Excerpts from a dataset
# # # #
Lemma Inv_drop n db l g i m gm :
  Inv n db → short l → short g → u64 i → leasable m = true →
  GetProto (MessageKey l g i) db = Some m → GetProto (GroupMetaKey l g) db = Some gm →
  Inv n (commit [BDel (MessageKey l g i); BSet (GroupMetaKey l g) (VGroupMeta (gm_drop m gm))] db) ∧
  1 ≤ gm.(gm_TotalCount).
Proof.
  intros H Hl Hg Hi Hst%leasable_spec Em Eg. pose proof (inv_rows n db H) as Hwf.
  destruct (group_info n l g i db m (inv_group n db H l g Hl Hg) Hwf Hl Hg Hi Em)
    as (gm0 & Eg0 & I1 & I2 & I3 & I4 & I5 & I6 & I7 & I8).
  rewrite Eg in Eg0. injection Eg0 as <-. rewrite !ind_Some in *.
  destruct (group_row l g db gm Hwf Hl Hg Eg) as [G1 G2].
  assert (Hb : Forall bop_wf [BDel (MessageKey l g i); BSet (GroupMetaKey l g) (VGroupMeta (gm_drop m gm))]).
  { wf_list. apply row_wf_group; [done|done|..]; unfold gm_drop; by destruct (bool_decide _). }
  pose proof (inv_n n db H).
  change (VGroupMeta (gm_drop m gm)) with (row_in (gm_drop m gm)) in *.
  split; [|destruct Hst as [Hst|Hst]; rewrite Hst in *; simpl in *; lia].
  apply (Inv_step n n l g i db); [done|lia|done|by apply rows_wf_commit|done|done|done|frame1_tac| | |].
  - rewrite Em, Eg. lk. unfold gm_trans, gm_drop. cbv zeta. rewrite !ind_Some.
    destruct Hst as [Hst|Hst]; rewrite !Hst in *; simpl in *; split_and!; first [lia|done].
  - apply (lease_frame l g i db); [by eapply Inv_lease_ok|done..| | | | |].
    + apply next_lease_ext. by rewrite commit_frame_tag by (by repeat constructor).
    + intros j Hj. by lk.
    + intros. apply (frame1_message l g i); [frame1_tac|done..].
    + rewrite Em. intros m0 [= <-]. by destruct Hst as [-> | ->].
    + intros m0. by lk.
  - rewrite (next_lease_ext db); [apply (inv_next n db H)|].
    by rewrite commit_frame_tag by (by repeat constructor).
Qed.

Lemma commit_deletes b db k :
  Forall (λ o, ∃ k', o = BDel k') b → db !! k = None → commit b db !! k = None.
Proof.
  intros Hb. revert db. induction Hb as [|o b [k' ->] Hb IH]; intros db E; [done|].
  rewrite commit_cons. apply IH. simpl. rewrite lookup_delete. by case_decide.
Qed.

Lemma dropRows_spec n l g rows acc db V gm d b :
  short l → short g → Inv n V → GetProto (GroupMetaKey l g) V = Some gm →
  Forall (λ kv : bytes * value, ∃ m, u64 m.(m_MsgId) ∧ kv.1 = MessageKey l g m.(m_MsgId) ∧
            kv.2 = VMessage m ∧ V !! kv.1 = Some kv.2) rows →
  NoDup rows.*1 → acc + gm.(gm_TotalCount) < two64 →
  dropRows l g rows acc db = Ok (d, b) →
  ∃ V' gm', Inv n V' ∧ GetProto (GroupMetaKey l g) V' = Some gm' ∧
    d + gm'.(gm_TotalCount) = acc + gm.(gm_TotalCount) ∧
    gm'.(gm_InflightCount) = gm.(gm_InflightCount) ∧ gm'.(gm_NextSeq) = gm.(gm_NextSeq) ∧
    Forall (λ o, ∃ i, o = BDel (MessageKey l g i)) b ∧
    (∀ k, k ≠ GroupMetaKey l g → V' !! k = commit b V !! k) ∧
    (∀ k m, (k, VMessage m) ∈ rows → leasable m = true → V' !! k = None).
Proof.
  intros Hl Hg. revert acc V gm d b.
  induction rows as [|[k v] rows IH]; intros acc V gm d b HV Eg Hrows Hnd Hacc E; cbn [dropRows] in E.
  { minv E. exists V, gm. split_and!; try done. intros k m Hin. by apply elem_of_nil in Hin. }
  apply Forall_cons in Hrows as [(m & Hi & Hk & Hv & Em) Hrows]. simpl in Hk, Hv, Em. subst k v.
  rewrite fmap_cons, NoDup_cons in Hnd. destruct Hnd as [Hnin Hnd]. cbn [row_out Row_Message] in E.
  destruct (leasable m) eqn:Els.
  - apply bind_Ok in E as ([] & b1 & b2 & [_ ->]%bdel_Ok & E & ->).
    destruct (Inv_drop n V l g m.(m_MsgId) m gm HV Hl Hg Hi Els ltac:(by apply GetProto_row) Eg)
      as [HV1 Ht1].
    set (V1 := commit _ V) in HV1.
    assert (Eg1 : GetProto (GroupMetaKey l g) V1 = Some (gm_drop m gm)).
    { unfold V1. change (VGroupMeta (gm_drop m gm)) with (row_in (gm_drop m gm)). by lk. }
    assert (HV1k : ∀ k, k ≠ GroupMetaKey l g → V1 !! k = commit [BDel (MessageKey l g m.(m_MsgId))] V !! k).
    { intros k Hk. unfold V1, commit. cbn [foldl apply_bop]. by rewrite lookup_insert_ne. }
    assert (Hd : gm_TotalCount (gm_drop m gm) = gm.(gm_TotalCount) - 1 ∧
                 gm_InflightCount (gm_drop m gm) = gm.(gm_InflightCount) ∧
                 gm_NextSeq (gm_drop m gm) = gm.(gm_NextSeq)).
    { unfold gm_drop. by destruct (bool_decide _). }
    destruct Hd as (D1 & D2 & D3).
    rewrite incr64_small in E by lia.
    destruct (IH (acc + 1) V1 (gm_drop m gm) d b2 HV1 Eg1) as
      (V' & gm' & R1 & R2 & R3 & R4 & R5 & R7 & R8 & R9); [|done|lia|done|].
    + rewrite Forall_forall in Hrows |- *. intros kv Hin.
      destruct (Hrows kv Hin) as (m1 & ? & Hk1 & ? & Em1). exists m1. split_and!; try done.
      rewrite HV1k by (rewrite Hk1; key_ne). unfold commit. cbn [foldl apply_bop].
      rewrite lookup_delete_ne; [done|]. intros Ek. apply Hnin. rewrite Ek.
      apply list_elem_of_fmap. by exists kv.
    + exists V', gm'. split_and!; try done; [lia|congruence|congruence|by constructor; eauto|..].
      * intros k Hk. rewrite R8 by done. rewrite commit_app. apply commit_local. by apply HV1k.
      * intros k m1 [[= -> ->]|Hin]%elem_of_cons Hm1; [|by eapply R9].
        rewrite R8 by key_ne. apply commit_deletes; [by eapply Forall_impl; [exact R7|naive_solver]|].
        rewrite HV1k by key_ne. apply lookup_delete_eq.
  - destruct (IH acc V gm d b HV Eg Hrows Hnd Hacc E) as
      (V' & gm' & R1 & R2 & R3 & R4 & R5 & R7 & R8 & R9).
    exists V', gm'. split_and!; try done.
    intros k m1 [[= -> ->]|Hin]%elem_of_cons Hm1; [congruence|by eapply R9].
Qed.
# # # #
### Work required
Given the records above, return exactly the lines starting at the line containing "rewrite HV1k by (rewrite" and ending at the line containing "apply list_elem_of_fmap. by exists kv.", including both.

### Answer box
      rewrite HV1k by (rewrite Hk1; key_ne). unfold commit. cbn [foldl apply_bop].
      rewrite lookup_delete_ne; [done|]. intros Ek. apply Hnin. rewrite Ek.
      apply list_elem_of_fmap. by exists kv.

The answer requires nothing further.